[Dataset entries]

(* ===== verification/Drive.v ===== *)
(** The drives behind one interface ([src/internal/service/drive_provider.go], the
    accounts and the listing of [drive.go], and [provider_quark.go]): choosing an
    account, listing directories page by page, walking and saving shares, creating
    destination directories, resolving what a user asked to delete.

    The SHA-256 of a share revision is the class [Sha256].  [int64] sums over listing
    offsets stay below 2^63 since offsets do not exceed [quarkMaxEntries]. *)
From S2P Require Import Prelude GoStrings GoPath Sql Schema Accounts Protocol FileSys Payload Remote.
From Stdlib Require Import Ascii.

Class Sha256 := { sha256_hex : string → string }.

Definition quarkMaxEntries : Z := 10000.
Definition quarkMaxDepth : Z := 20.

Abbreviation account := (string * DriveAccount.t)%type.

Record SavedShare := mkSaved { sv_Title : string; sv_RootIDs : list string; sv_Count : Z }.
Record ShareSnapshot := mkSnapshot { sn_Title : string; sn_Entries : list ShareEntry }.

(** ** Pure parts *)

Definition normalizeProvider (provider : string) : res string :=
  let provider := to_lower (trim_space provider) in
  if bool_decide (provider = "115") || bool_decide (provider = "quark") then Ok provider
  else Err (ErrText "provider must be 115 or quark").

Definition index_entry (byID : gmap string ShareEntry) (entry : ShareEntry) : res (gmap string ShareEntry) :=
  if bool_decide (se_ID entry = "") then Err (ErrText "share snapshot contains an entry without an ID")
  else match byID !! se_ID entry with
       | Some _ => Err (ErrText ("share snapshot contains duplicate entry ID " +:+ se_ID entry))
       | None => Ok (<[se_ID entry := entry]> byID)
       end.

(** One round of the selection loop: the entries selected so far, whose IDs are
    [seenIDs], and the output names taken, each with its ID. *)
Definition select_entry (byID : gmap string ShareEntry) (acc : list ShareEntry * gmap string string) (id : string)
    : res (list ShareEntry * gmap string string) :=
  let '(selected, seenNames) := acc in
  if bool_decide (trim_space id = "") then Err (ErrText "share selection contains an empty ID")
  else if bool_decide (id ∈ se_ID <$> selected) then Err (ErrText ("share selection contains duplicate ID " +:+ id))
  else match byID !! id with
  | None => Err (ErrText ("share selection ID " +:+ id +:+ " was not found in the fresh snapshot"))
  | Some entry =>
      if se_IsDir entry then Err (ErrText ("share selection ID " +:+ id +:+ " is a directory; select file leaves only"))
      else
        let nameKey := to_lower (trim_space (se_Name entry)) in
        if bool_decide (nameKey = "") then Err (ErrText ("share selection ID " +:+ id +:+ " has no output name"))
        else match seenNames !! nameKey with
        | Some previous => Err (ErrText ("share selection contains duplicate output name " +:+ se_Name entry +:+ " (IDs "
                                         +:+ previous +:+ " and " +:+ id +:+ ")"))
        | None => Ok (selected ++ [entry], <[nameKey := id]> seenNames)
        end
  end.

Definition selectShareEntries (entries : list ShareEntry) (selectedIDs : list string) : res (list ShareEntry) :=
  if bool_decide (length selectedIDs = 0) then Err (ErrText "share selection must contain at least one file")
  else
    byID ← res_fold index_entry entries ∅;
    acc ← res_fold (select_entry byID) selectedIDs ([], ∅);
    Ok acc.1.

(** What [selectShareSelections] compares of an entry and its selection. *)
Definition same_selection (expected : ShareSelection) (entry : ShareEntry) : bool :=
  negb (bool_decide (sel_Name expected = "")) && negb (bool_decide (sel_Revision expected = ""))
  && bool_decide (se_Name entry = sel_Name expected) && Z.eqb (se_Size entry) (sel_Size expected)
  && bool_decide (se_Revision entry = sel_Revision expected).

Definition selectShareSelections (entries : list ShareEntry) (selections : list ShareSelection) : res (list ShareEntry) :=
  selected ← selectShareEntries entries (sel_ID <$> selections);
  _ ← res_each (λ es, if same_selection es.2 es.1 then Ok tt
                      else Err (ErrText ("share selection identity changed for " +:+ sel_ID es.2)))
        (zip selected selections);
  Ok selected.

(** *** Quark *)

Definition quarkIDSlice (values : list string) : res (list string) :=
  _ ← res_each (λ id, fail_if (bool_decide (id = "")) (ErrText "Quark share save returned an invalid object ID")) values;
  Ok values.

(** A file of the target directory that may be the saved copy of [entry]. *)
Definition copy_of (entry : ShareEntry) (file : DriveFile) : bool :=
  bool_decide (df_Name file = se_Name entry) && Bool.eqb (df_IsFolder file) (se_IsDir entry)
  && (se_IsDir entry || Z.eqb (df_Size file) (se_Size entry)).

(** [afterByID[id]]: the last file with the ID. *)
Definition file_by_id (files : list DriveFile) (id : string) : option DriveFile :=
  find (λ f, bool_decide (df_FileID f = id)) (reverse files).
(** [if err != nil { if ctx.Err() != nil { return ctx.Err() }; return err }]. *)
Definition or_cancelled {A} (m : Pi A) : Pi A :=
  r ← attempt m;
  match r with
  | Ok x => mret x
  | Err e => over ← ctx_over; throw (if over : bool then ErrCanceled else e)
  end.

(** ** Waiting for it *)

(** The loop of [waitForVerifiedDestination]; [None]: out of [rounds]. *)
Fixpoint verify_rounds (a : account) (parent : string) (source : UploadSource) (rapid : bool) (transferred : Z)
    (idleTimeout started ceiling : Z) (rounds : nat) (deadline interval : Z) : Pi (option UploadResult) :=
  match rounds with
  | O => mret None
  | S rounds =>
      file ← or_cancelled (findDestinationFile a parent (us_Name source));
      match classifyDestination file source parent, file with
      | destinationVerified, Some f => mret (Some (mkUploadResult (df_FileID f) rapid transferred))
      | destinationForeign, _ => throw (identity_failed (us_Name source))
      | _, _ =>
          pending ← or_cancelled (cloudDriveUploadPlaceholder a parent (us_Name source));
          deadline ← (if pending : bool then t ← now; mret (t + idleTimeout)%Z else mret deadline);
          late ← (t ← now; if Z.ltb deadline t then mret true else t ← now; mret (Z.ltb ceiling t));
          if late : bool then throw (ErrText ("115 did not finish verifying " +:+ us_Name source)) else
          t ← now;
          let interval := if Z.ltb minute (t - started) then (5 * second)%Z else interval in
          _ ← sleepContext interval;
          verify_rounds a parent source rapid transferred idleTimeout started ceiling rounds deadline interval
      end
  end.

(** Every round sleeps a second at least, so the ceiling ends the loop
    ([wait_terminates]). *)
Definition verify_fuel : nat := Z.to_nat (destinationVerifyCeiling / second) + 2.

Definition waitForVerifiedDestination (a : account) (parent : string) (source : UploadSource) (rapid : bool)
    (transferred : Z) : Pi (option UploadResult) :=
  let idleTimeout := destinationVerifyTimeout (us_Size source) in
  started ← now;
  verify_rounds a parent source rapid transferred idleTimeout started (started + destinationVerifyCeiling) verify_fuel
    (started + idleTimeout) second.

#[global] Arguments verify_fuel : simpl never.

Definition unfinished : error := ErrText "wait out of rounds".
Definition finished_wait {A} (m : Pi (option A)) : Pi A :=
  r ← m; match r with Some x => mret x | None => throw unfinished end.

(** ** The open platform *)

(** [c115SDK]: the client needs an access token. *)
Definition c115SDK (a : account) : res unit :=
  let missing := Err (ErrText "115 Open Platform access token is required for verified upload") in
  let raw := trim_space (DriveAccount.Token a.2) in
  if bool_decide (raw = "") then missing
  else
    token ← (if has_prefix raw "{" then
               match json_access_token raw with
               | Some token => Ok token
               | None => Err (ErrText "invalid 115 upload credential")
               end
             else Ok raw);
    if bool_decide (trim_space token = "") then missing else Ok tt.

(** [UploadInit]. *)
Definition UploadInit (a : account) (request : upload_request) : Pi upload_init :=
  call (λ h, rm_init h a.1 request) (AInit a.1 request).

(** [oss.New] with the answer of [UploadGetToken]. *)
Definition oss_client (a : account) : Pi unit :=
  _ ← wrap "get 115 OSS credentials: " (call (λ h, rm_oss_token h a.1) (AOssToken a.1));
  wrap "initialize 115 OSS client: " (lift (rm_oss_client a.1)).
* * *
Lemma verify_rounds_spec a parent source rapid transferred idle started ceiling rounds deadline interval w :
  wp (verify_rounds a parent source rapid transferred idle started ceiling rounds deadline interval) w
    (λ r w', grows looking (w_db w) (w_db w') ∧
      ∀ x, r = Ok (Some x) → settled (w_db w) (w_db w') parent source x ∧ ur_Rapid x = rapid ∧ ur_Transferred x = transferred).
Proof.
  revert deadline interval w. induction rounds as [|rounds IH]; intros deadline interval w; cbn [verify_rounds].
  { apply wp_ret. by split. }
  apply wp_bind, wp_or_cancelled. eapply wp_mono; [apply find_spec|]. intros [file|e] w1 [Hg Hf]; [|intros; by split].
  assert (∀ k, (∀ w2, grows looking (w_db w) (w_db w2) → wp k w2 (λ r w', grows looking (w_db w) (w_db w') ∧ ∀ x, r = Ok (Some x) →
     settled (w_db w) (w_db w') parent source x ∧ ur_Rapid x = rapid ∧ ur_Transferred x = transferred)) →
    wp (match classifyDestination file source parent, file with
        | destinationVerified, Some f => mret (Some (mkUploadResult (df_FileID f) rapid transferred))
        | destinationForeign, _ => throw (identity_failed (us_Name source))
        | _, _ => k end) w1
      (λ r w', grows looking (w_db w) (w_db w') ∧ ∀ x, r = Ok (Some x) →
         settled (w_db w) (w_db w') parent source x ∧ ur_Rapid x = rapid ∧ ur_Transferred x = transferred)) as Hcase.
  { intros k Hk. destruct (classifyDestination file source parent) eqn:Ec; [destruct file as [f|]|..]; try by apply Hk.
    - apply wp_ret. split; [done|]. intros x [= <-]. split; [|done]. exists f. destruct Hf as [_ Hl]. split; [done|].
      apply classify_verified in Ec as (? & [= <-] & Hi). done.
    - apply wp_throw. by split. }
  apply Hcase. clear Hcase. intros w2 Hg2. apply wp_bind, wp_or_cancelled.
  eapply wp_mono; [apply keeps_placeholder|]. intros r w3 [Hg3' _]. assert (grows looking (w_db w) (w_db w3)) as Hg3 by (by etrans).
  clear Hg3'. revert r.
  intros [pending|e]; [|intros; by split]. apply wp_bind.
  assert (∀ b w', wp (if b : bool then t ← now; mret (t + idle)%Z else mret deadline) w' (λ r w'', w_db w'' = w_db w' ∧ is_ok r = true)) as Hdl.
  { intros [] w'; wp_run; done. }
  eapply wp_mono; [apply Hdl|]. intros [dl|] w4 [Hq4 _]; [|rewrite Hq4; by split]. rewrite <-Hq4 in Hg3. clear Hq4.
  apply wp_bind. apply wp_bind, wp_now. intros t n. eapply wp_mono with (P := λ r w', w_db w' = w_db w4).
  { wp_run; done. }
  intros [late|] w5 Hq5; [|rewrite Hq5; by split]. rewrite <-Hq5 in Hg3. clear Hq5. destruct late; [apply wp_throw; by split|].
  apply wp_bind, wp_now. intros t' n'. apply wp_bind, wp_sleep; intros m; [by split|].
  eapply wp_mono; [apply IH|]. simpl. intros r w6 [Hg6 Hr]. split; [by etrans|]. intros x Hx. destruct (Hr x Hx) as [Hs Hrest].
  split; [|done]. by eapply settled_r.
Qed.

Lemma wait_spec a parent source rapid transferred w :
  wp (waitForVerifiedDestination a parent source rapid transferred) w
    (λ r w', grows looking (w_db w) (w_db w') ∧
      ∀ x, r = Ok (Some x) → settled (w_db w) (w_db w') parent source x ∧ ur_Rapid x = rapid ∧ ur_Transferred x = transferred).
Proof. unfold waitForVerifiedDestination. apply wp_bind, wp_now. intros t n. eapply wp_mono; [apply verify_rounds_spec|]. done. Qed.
* * *
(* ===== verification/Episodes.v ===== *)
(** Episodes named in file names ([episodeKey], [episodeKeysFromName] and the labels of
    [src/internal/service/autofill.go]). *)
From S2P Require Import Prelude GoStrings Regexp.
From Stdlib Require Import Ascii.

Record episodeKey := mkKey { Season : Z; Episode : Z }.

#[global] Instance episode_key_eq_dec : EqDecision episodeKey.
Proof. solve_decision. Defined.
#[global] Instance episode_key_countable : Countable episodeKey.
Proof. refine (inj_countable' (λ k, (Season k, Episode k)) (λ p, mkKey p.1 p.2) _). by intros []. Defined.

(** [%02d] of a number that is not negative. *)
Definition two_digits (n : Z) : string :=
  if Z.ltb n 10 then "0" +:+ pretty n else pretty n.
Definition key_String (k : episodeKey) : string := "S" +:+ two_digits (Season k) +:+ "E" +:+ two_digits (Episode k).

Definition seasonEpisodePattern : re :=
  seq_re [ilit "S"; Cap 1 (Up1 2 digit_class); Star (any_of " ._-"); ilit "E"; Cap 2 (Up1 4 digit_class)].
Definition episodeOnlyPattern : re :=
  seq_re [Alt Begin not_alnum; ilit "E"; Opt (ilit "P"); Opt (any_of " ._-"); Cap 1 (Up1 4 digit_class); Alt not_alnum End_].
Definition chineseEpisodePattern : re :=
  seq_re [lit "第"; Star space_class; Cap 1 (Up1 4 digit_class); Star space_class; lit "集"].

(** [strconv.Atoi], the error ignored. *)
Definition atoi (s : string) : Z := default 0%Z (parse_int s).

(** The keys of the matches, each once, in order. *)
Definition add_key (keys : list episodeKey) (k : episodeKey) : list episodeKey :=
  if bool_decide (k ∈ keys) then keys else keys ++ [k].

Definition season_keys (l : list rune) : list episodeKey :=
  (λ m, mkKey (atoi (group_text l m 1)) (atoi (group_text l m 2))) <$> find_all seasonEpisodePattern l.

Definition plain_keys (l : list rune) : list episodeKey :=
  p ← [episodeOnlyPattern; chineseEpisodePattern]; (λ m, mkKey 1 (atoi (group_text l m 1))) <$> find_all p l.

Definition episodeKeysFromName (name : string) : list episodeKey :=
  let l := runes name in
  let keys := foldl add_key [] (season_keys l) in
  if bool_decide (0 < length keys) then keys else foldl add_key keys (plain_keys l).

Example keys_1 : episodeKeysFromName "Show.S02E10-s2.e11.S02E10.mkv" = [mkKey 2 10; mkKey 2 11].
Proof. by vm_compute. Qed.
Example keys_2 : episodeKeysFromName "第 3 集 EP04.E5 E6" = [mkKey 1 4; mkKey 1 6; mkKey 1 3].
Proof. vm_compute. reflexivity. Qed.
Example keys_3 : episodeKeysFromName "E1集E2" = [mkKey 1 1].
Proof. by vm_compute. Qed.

§ **Task goal**
Among the entries above, copy exactly only the lines starting with the one containing "call (λ h, rm_init" and going through the one containing "(lift (rm_oss_client a.1)).", both ends included.

§ **Result of the exercise**
  call (λ h, rm_init h a.1 request) (AInit a.1 request).

(** [oss.New] with the answer of [UploadGetToken]. *)
Definition oss_client (a : account) : Pi unit :=
  _ ← wrap "get 115 OSS credentials: " (call (λ h, rm_oss_token h a.1) (AOssToken a.1));
  wrap "initialize 115 OSS client: " (lift (rm_oss_client a.1)).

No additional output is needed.